New Dating Dictionary

ATTRACTION..... the act of associating horniness with a particular person.

LOVE AT FIRST SIGHT..... what occurs when two extremely horny, but not entirely choosy people meet.

DATING..... the process of spending enormous amounts of money, time and energy to get better acquainted with a person whom you don't especially like in the present and will learn to like a lot less in the future.

BIRTH CONTROL..... avoiding pregnancy through such tactics as swallowing special pills, inserting a diaphragm, using a condom, and dating repulsive men.
EASY..... a term used to describe a woman who has the sexual morals of a man.

EYE CONTACT..... a method utilized by one person to indicate that they are interested in another. Despite being advised to do so, many men have difficulty looking a woman directly in the eyes, not necessarily due to shyness, but usually due to the fact that a woman's eyes are not located in her chest.
FRIEND..... a person in your acquaintance who has some flaw which makes sleeping with him/her totally unappealing.

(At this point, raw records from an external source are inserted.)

Lemma wp_reclaim v r h Q :
  vol_ok v -> FrnMap.get (by_frn v) r = Some h ->
  (forall v', vol_ok v' -> kept [r] v v' -> (forall e, ~ of_record v' r e) -> (forall k, space v k -> space v' k) ->
     cycle_suspects v' = cycle_suspects v -> cap v' = cap v -> Q tt v') ->
  wp (reclaim_stale_slot r h) Q v.
Proof.
  intros Hv Hg HQ. unfold reclaim_stale_slot. apply wp_bind. eapply wp_tombstone_chain; [done..|].
  intros gone f v' Hin Hnd Hh Hf Hv' R Em Es Hno. apply wp_bind, wp_modify, wp_modify.
  set (v2 := with_stats _ _). assert (R2 : removed gone v v2) by (by apply removed_with_map).
  apply HQ.
  - apply vol_inv_stats. by apply vol_inv_remove.
  - eapply removed_kept; [exact Hv|by apply Hin|done].
  - exact Hno.
  - apply (rm_space _ _ _ R2).
  - apply (rm_susp _ _ _ R2).
  - unfold cap. by rewrite (rm_frn _ _ _ R2).
Qed.

(** The entries of one file. *)
Definition link_of v (f e : N) : Prop := e <> lost_found v /\ exists a, abs v e = Some a /\ a_frn a = f.

Definition delete_post v f (ok : bool) v' : Prop :=
  vol_ok v' /\
  if ok then exists gone, gone <> [] /\ (forall e, e ∈ gone <-> link_of v f e) /\ removed gone v v' /\
    forall e, ~ of_record v' (record_number f) e
  else v' = v /\ forall e, ~ link_of v f e.

(** All entries of a record belong to one file. *)
Lemma link_of_record v r f h e :
  vol_ok v -> FrnMap.get (by_frn v) r = Some h -> getN h (c_frn (entries v)) = Some f -> of_record v r e <-> link_of v f e.
Proof.
  intros Hv Hg Hf. destruct (links_found _ _ _ Hv Hg) as (l & f' & _ & _ & Hr & Hin & Hfr).
  pose proof (Hfr h ltac:(left)) as E. assert (f' = f) as -> by congruence. rewrite (of_record_abs _ _ _ _ Hv). split.
  - intros (Hlf & a & Ha & Er). split; [done|]. exists a. split; [done|].
    assert (e ∈ h :: l) as He. { apply Hin, (of_record_abs _ _ _ _ Hv). eauto. }
    apply Hfr in He. apply abs_inv in Ha as (_ & ? & _). congruence.
  - intros (Hlf & a & Ha & <-). eauto.
Qed.

Lemma link_of_is_record v hole f e : vol_inv v hole -> link_of v f e -> of_record v (record_number f) e.
Proof. intros Hv (Hlf & a & Ha & <-). apply (of_record_abs _ _ _ _ Hv). eauto. Qed.

Lemma wp_delete_frn v f : vol_ok v -> wp (delete_frn f) (delete_post v f) v.
Proof.
  intros Hv. unfold delete_frn. apply wp_bind, wp_get.
  destruct (FrnMap.get (by_frn v) (record_number f)) as [h|] eqn:Hg.
  - destruct (links_found _ _ _ Hv Hg) as (l & f' & _ & _ & Hr & Hin & Hfr). pose proof (Hfr h ltac:(left)) as Hf'.
    apply wp_bind. wp_get_col. destruct (N.eqb_spec f' f) as [->|Hne]; simpl.
    + apply wp_bind. eapply wp_tombstone_chain; [done..|]. intros gone f1 v' Hin' Hnd Hh Hf1 Hv' R Em Es Hno.
      apply wp_bind, wp_modify, wp_ret. set (v2 := with_by_frn _ _). split; [by apply vol_inv_remove|]. exists gone. split_and!.
      * by intros ->; apply not_elem_of_nil in Hh.
      * intros e. rewrite Hin'. by eapply link_of_record.
      * exact (removed_with_map gone (FrnMap.remove (record_number f) (by_frn v')) (stats v') v v' R).
      * exact Hno.
    + apply wp_ret. split; [done|]. split; [done|]. intros e He.
      pose proof (proj1 (link_of_record v _ f' h e Hv Hg Hf') (link_of_is_record _ _ _ _ Hv He)) as (_ & a & Ha & E).
      destruct He as (_ & a' & Ha' & E'). congruence.
  - apply wp_ret. split; [done|]. split; [done|]. intros e He.
    by apply (links_absent _ _ Hv Hg e), (link_of_is_record _ None).
Qed.
End delete.

(** ** Insertion *)

Section insertion.
Context {U : Unicode} {H : Hasher}.
Implicit Types (v : VolumeIndex).

Lemma vol_dead v hole : vol_inv v hole -> dead_unlinked v (same_key v) (child_key v) (dirkey v).
Proof.
  intros [I [Hpl _]]. split.
  - intros e Ha. unfold same_key, child_key. rewrite !decide_False by done. split_and!; try done.
    unfold dirkey, scope_dir. unfold alive, live_e in Ha. destruct (getN e (c_flags (entries v))) as [fl|]; [|done].
    destruct (contains fl TOMBSTONE); [done|]. by destruct Ha.
  - intros e p (Ha & Hp & Hn)%child_key_inv. by destruct (Hpl e p Hp) as [?|[_ ?]].
Qed.

(** Exactly one entry appears, at a slot that was free. *)
Record inserted (idx : N) (a : AEntry) v v' : Prop := {
  in_frame : frame_vol v v';
  in_susp : cycle_suspects v' = cycle_suspects v;
  in_free : ~ alive v idx;
  in_by_frn : by_frn v' = by_frn v;
  in_alive e : alive v' e <-> e = idx \/ alive v e;
  in_next e : e <> idx -> getN e (c_next_link (entries v')) = getN e (c_next_link (entries v));
  in_frn e : e <> idx -> getN e (c_frn (entries v')) = getN e (c_frn (entries v));
  in_abs e : abs v' e = if decide (e = idx) then Some a else abs v e
}.

(** The columns a user sees, after a write of one whole entry. *)
Record entry_put (idx f par id fl sz : N) (mt : Z) (nl : N) (t t' : EntryTable) : Prop := {
  ep_frn : put idx f (c_frn t) (c_frn t');
  ep_parent : put idx par (c_parent t) (c_parent t');
  ep_name_id : put idx id (c_name_id t) (c_name_id t');
  ep_flags : put idx fl (c_flags t) (c_flags t');
  ep_size : put idx sz (c_size t) (c_size t');
  ep_mtime : put idx mt (c_mtime t) (c_mtime t');
  ep_next_link : put idx nl (c_next_link t) (c_next_link t')
}.

(** What a written entry does to the keys and to the abstract contents. *)
Lemma entry_settled v v' hole idx f par id name fl sz mt nl :
  vol_inv v hole -> entry_put idx f par id fl sz mt nl (entries v) (entries v') -> idx <> lost_found v -> alive v par ->
  contains fl TOMBSTONE = false -> names_kept (key_set idx None (same_key v)) (names v) (names v') ->
  raw_bytes (names v') id = Some name -> frame_vol v v' ->
  (forall e, alive v' e <-> e = idx \/ alive v e) /\
  (forall e, abs v' e = if decide (e = idx)
     then Some {| a_frn := f; a_parent := par; a_name := name; a_flags := fl; a_size := sz; a_mtime := mt; a_next := nl |}
     else abs v e) /\
  (forall e, same_key v' e = key_set idx (Some id) (same_key v) e) /\
  (forall e, child_key v' e = key_set idx (Some par) (child_key v) e) /\
  (forall e, e <> idx -> dirkey v' e = dirkey v e) /\ parents_ok v'.
Proof.
  intros Hv A Hlf Hpar Hfl Hkept Hraw F. pose proof Hv as [I [Hpl Hlfp]].
  destruct A as [[_ A1] [_ A2] [_ A3] A4 [_ A5] [_ A6] [_ A7]]. pose proof A4 as [_ A4'].
  assert (HA : forall e, alive v' e <-> e = idx \/ alive v e).
  { intros e. unfold alive. rewrite (live_e_put _ _ _ _ e A4). case_decide; naive_solver. }
  assert (Hap : par < cap v /\ cap v <= NIL).
  { split; [by eapply alive_lt|]. pose proof (i_cols _ _ _ _ _ _ _ I) as Hc. unfold cols_ok, cap in *. lia. }
  assert (Hk : forall e id', e <> idx -> alive v e -> getN e (c_name_id (entries v)) = Some id' ->
    raw_bytes (names v') id' = raw_bytes (names v) id' /\ folded_bytes_of (names v') id' = folded_bytes_of (names v) id').
  { intros e id' He Ha Hid. apply (Hkept e). rewrite key_set_ne by done. by apply same_key_alive. }
  split; [done|]. split; [|split; [|split; [|split]]].
  - intros e. unfold abs at 1. destruct (decide (alive v' e)) as [Ha|Ha].
    + rewrite A1, A2, A3, A4', A5, A6, A7. case_decide as He; subst; simpl; [by rewrite Hraw|].
      apply HA in Ha as [?|Ha]; [done|]. unfold abs. rewrite decide_True by done.
      destruct (getN e (c_frn (entries v))); [|done]. simpl. destruct (getN e (c_parent (entries v))); [|done]. simpl.
      destruct (getN e (c_name_id (entries v))) as [id'|] eqn:Eid; [|done]. simpl. by destruct (Hk e id' He Ha Eid) as [-> _].
    + case_decide; subst; [exfalso; apply Ha, HA; auto|]. unfold abs. rewrite decide_False; [done|]. intros ?. apply Ha, HA. auto.
  - intros e. unfold same_key, key_set. rewrite A3. case_decide as Ha.
    + case_decide; [done|]. apply HA in Ha as [?|Ha]; [done|]. by rewrite decide_True.
    + case_decide; [exfalso; apply Ha, HA; auto|]. rewrite decide_False; [done|]. intros ?. apply Ha, HA. auto.
  - intros e. unfold child_key, key_set. rewrite A2. case_decide as Ha.
    + case_decide; subst; simpl; [by rewrite (proj2 (N.eqb_neq _ _)) by lia|]. apply HA in Ha as [?|Ha]; [done|]. by rewrite decide_True.
    + case_decide; [exfalso; apply Ha, HA; auto|]. rewrite decide_False; [done|]. intros ?. apply Ha, HA. auto.
  - intros e He. apply dirkey_local; rewrite ?A2, ?A3, ?A4', ?decide_False by done; try done; try apply F.
    intros id' Hid Ha. by apply (Hk e).
  - split.
    + intros e p. rewrite A2, !HA. case_decide; [intros [= <-]; auto|]. intros Hp. destruct (Hpl e p Hp); naive_solver.
    + by rewrite (fv_lf _ _ F), A2, decide_False.
Qed.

INDIFFERENCE..... a woman's feeling towards a man, which is interpreted by the man to be "playing hard to get".

INTERESTING..... a word a man uses to describe a woman who lets him do all the talking.

IRRITATING HABIT..... what the endearing little qualities that initially attract two people to each other turn into after a few months together.

LAW OF RELATIVITY..... how attractive a given person appears to be is directly proportionate to how unattractive your date is.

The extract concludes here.